The Yorkshire Times is an online newspaper founded in 2011 by Richard Trinder, and the sole online-only paper in Yorkshire.

Rather than employing journalists, The Yorkshire Times focuses instead on citizen journalism, with opinion, commentary and analysis prevailing over simply reporting local events. As of 1 January 2014, the newspaper receives 35,000 unique readers and 500,000 reads per month.

==History==

The newspaper was founded in October 2011 by Richard Trinder, who was 'fed up' with the regional and local printed newspapers on offer in Yorkshire.

In April 2012, the newspaper launched its first ever live blog, covering the 18th Bradford International Film Festival, with resulting coverage of other festivals around the county, including the Great Yorkshire Show.

The newspaper has also secured interviews with several notable names, including Chancellor of the Exchequer George Osborne, Bob Geldof, Alan Davies and Claire Cashmore.

==Contributors==

The Yorkshire Times is home to a number of writers – including core contributors such as the news editor Steve James along with the arts editor Phil Hopkins. There are also many other writers – all of whom supply the newspaper with a selection of topics – ranging from current business developments to reviews of the latest film releases.

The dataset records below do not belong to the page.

Lemma f_suma_no_negativo x y :
  no_negativo x → no_negativo y →
  no_negativo (f_suma x y) ∧
  (x = MasInf ∨ y = MasInf → f_suma x y = MasInf).
Proof.
  intros [->|(a & -> & Ha)] [->|(b & -> & Hb)]; simpl;
    (split; [|try done]); try (by left).
  - apply redondear_no_negativo. qc_a_q. lra.
  - by intros [?|?].
Qed.

Lemma f_suma_acotada a b k1 k2 :
  (0 ≤ a)%Qc → (a ≤ Qc_of_Z k1)%Qc → (0 ≤ b)%Qc → (b ≤ Qc_of_Z k2)%Qc →
  k1 + k2 < 2 ^ 53 →
  ∃ c, f_suma (Finito a) (Finito b) = Finito c ∧
       (0 ≤ c)%Qc ∧ (c ≤ Qc_of_Z (k1 + k2))%Qc.
Proof.
  intros Ha Hak Hb Hbk Hk. simpl.
  apply redondear_acotado; [| |done].
  - qc_a_q. lra.
  - rewrite inject_Z_plus. qc_a_q. lra.
Qed.

Lemma f_suma_enteros k1 k2 :
  0 ≤ k1 → 0 ≤ k2 → k1 + k2 < 2 ^ 53 →
  f_suma (Finito (Qc_of_Z k1)) (Finito (Qc_of_Z k2)) = Finito (Qc_of_Z (k1 + k2)).
Proof.
  intros H1 H2 Hk. simpl. apply redondear_exacto; [|lia].
  by rewrite inject_Z_plus.
Qed.

(** ** The pairwise summation is a summation tree *)

Lemma suma_arbol_foldl resto : ∀ l x,
  suma_arbol l x → suma_arbol (l ++ resto) (foldl f_suma x resto).
Proof.
  induction resto as [|y resto IH]; intros l x Hx.
  - by rewrite app_nil_r.
  - cbn [foldl]. rewrite (assoc_L (++) l [y] resto : l ++ y :: resto = _).
    apply IH. apply sa_mas; [done|constructor].
Qed.

Lemma concat_zip_snoc {A} (ls : list (list A)) : ∀ c,
  length ls = length c →
  concat (zip_with (λ l x, l ++ [x]) ls c) ≡ₚ concat ls ++ c.
Proof.
  induction ls as [|l ls IH]; intros [|x c] Hlen; try done.
  cbn [zip_with concat]. rewrite IH by (simpl in Hlen; lia).
  rewrite <- !app_assoc. f_equiv. cbn [app].
  by rewrite Permutation_middle.
Qed.

Lemma Forall2_suma_snoc ls r c :
  Forall2 suma_arbol ls r → length c = length r →
  Forall2 suma_arbol (zip_with (λ l x, l ++ [x]) ls c) (zip_with f_suma r c).
Proof.
  intros H. revert c. induction H as [|l x ls r Hl _ IH]; intros [|y c] Hlen;
    try done; cbn [zip_with].
  constructor; [|apply IH; simpl in Hlen; lia].
  apply sa_mas; [done|constructor].
Qed.
Lemma calm_same_actors st st' : actors st' = actors st → calm st st'.
Proof.
  intros H. split; [by rewrite H|]. intros c x Hx. exists x. rewrite H.
  split; [done|apply same_but_mailbox_refl].
Qed.

Lemma calm_put_nowait a m st : calm st (put_nowait a m st).1.
Proof.
  unfold put_nowait. destruct (actors st !! a) as [x|] eqn:Hx; [|done].
  case_bool_decide; [|done]. simpl. split.
  { simpl. by rewrite length_alter. }
  intros c y Hy. rewrite lookup_upd_actor. case_decide as Hac.
  - subst c. rewrite Hx. simpl. eexists. split; [done|].
    assert (y = x) as -> by congruence. repeat split. simpl. by apply prefix_app_r.
  - exists y. split; [done|apply same_but_mailbox_refl].
Qed.

Lemma pending_put_nowait a m st : pending (put_nowait a m st).1 = pending st.
Proof.
  unfold put_nowait. destruct (actors st !! a) as [x|]; [|done]. by case_bool_decide.
Qed.

(** A call without control token only puts the message, if it can. *)
Lemma address_send_fst a me args kwargs st :
  recognized args = None →
  (address a me args kwargs st).1 = (put_nowait a (mkMsg 0 args kwargs) st).1.
Proof.
  intros Hr. destruct (actors st !! a) as [x|] eqn:Hx.
  - rewrite (address_handle a x), Hr by done. rewrite except_Full_fst. simpl.
    unfold send_branch. by destruct (put_nowait _ _ _) as [st' []] eqn:Hput;
      [|unfold put_nowait in Hput; rewrite Hx in Hput; case_bool_decide;
        injection Hput as <-].
  - unfold address, put_nowait. by rewrite Hx.
Qed.

Lemma gentle_in_hub_send a args kwargs st :
  recognized args = None → gentle st (in_hub (address a None args kwargs st)).
Proof.
  intros Hr. pose proof (address_send_fst a None args kwargs st Hr) as H.
  pose proof (calm_put_nowait a (mkMsg 0 args kwargs) st) as Hc.
  pose proof (pending_put_nowait a (mkMsg 0 args kwargs) st) as Hp.
  rewrite <- H in Hc, Hp. destruct (address _ _ _ _ _) as [st' [v|e]]; simpl in *.
  - by split.
  - split; [done|]. etransitivity; [exact Hc|]. by apply calm_same_actors.
Qed.

Lemma recognized_monitor_args f e :
  is_token f = false → recognized [f; exn_value e] = None.
Proof.
  intros Hf. apply recognized_None. unfold is_token, precedence in Hf. simpl in Hf.
  unfold in_args. simpl.
  repeat (apply orb_false_elim in Hf as [? Hf]).
  assert (∀ t, is_str t (exn_value e) = false) as He by (by destruct e).
  rewrite !He, !orb_false_r. auto.
Qed.

Lemma notify_gentle n st :
  (∀ mon f, n.1 = LMonitor mon f → is_token f = false) →
  skipped n st = true ∨ is_kill n.1 = false →
  gentle st (notify n st).
Proof.
  intros Hq Hn. unfold notify. fold (skipped n st).
  destruct (skipped n st) eqn:Hs; [done|]. destruct Hn as [?|Hk]; [done|].
  destruct n as [[mon f|t|me addr] d]; simpl in *; [| done |].
  - unfold call_monitor.
    assert (gentle st (add_log (EvMonitor d mon f
              (proc_exception (default Running (proc_status d st)))) st)) as Hg.
    { split; [done|]. by apply calm_same_actors. }
    destruct mon; try (etransitivity; [exact Hg|]; split; [done|];
                       by apply calm_same_actors); try exact Hg.
    etransitivity; [exact Hg|]. apply gentle_in_hub_send.
    apply recognized_monitor_args. eauto.
  - by apply gentle_in_hub_send.
Qed.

The newspaper encourages writers from all over Yorkshire to contribute and express their opinion. They aim to represent the skills and talents of people across Yorkshire along with expressing the diversity of the population. Through their regional news the Yorkshire Times provides their readers with up-to-date information that previously would have been inaccessible – each day new articles are added to the paper, providing of constant stream of information that's relevant to the area.

==Content==

The site offers sections on Yorkshire news, business, sci-tech, lifestyle, arts, jobs, cars, sports, family, food and what's on in the local area. They also provide a newsletter sign-up and a live stream of their Twitter feed. The paper has an active Social Media programme meaning they regularly update their Twitter, Facebook, Pinterest and Google+ accounts allowing them to communicate with their audience through multi-channels, which in turn increases their readership and presence as an online newspaper.

==Advertising==

As the newspaper is not sold in paper copies, The Yorkshire Times gain their funding through advertising support. This means businesses pay the newspaper to have their advertisement placed on a page – either in the form of a static or animated image. The Yorkshire Times aims to choose businesses that are local or regional offering products and services that are reflective of the style of the newspaper, whilst also making sure the overriding ethos of the paper is kept intact.